> [PROBLEM] The lines to copy are those in the records below that hold the word "Definition".

Segment Start: DATA SHOWN

(* ===== verification/FxRate.v ===== *)
(** * fx-rate-service/internal/service.go: polling under the reconnect loop

    A session is one call of [pollSession], given what its select statement sees; [fx_Run] hands the
    sessions to [WithBackoff].  The provider request is not written yet: [fetchRates] does nothing. *)
From S2P Require Import Prelude GoBase Config Retry.
#[local] Open Scope Z_scope.

(** What the select of [pollSession] chooses: a tick, with the result of the fetch, or the end of the
    context. *)
Inductive fx_event := Tick (fetched : option error) | Done.

Definition fetchRates : option error := None.

Fixpoint poll_loop (evs : list fx_event) : loop_end :=
  match evs with
  | [] => Running
  | Done :: _ => Returned None
  | Tick (Some err) :: _ => Returned (Some (Errorf_w "fx poll: " err))
  | Tick None :: evs' => poll_loop evs'
  end.
(** [time.NewTicker] panics on a non-positive interval. *)
Definition pollSession (cfg : Config) (evs : list fx_event) : loop_end :=
  if PollInterval (FX cfg) <=? 0 then Panicked else poll_loop evs.

(** A session in the reconnect loop: its events, whether the context has ended when it returns, and
    what the loop then measures and draws. *)
Record session := {
  s_events : list fx_event;
  s_cancelled : bool;
  s_uptime : Z;
  s_seed : Z;
  s_cancelled_in_wait : bool;
}.
(** A nil return means that the context has ended. *)
Definition session_round (s : session) (err : option error) : round :=
  {| work_result := err; cancelled_in_work := s_cancelled s || bool_decide (err = None);
     uptime := s_uptime s; seed := s_seed s; cancelled_in_wait := s_cancelled_in_wait s |}.

(** The rounds that the sessions make, until one of them is still polling or panics. *)
Fixpoint session_rounds (cfg : Config) (ss : list session) : list round * loop_end :=
  match ss with
  | [] => ([], Running)
  | s :: ss' =>
      match pollSession cfg (s_events s) with
      | Returned err =>
          let '(rs, e) := session_rounds cfg ss' in (session_round s err :: rs, e)
      | e => ([], e)
      end
  end.
Definition fx_Run (cfg : Config) (ss : list session) : list Z * loop_end :=
  let '(rs, e) := session_rounds cfg ss in
  let '(delays, e') := WithBackoff rs in
  (delays, match e' with Running => e | _ => e' end).

(** ** Lemmas *)

Lemma poll_loop_spec evs :
  match poll_loop evs with
  | Running => Forall (fun e => e = Tick None) evs
  | Returned None => exists n, evs !! n = Some Done /\ Forall (fun e => e = Tick None) (take n evs)
  | Returned (Some err) =>
      exists n inner, evs !! n = Some (Tick (Some inner)) /\ Forall (fun e => e = Tick None) (take n evs) /\
        err = Errorf_w "fx poll: " inner
  | Panicked => False
  end.
Proof.
  induction evs as [|[[err|]|] evs IH]; cbn [poll_loop]; [constructor|by exists 0%nat, err| |by exists 0%nat].
  destruct (poll_loop evs) as [[err|]| |].
  - destruct IH as (n & inner & H1 & H2 & H3). exists (S n), inner. by repeat constructor.
  - destruct IH as (n & H1 & H2). exists (S n). by repeat constructor.
  - by constructor.
  - done.
Qed.

Lemma session_rounds_end cfg ss rs e :
  0 < PollInterval (FX cfg) -> session_rounds cfg ss = (rs, e) -> e = Running.
Proof.
  intros Hp. revert rs e. induction ss as [|s ss IH]; intros rs e Hs; cbn [session_rounds] in Hs;
    [by injection Hs as _ <-|].
  unfold pollSession in Hs. destruct (Z.leb_spec (PollInterval (FX cfg)) 0); [lia|].
  pose proof (poll_loop_spec (s_events s)) as Hl. destruct (poll_loop (s_events s)) as [err| |]; [| |done].
  - destruct (session_rounds cfg ss) as [rs' e'] eqn:Hr. injection Hs as <- <-. by eapply IH.
  - by injection Hs as _ <-.
Qed.

(** ** Properties *)

(** The FX poller with a positive interval never fails: it runs on or returns nil, whatever the
    provider does, and every wait between two sessions is at most thirty seconds; with an interval
    that is not positive the first session panics. *)
Theorem fx_Run_survives (cfg : Config) (ss : list session) :
  (0 < PollInterval (FX cfg) ->
     let '(delays, e) := fx_Run cfg ss in
     (e = Running \/ e = Returned None) /\ Forall (fun d => 0 <= d <= DefaultMax) delays) /\
  (PollInterval (FX cfg) <= 0 -> ss <> [] -> fx_Run cfg ss = ([], Panicked)).
Proof.
  split.
  - intros Hp. unfold fx_Run. destruct (session_rounds cfg ss) as [rs e] eqn:Hr.
    rewrite (session_rounds_end cfg ss rs e Hp Hr).
    destruct (WithBackoff rs) as [delays e'] eqn:Hw.
    destruct (WithBackoff_from_end _ _ _ _ NewBackoff_inv Hw) as [Hds He].
    split; [|done]. destruct (List.find cancels rs); [right; by rewrite He|left; by destruct He as [-> _]].
  - intros Hp Hss. destruct ss as [|s ss]; [done|]. unfold fx_Run. cbn [session_rounds].
    unfold pollSession. by destruct (Z.leb_spec (PollInterval (FX cfg)) 0); [|lia].
Qed.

Segment End: DATA SHOWN

> [RESULT FOR THIS EXERCISE]
Definition fetchRates : option error := None.
Definition pollSession (cfg : Config) (evs : list fx_event) : loop_end :=
Definition session_round (s : session) (err : option error) : round :=
Definition fx_Run (cfg : Config) (ss : list session) : list Z * loop_end :=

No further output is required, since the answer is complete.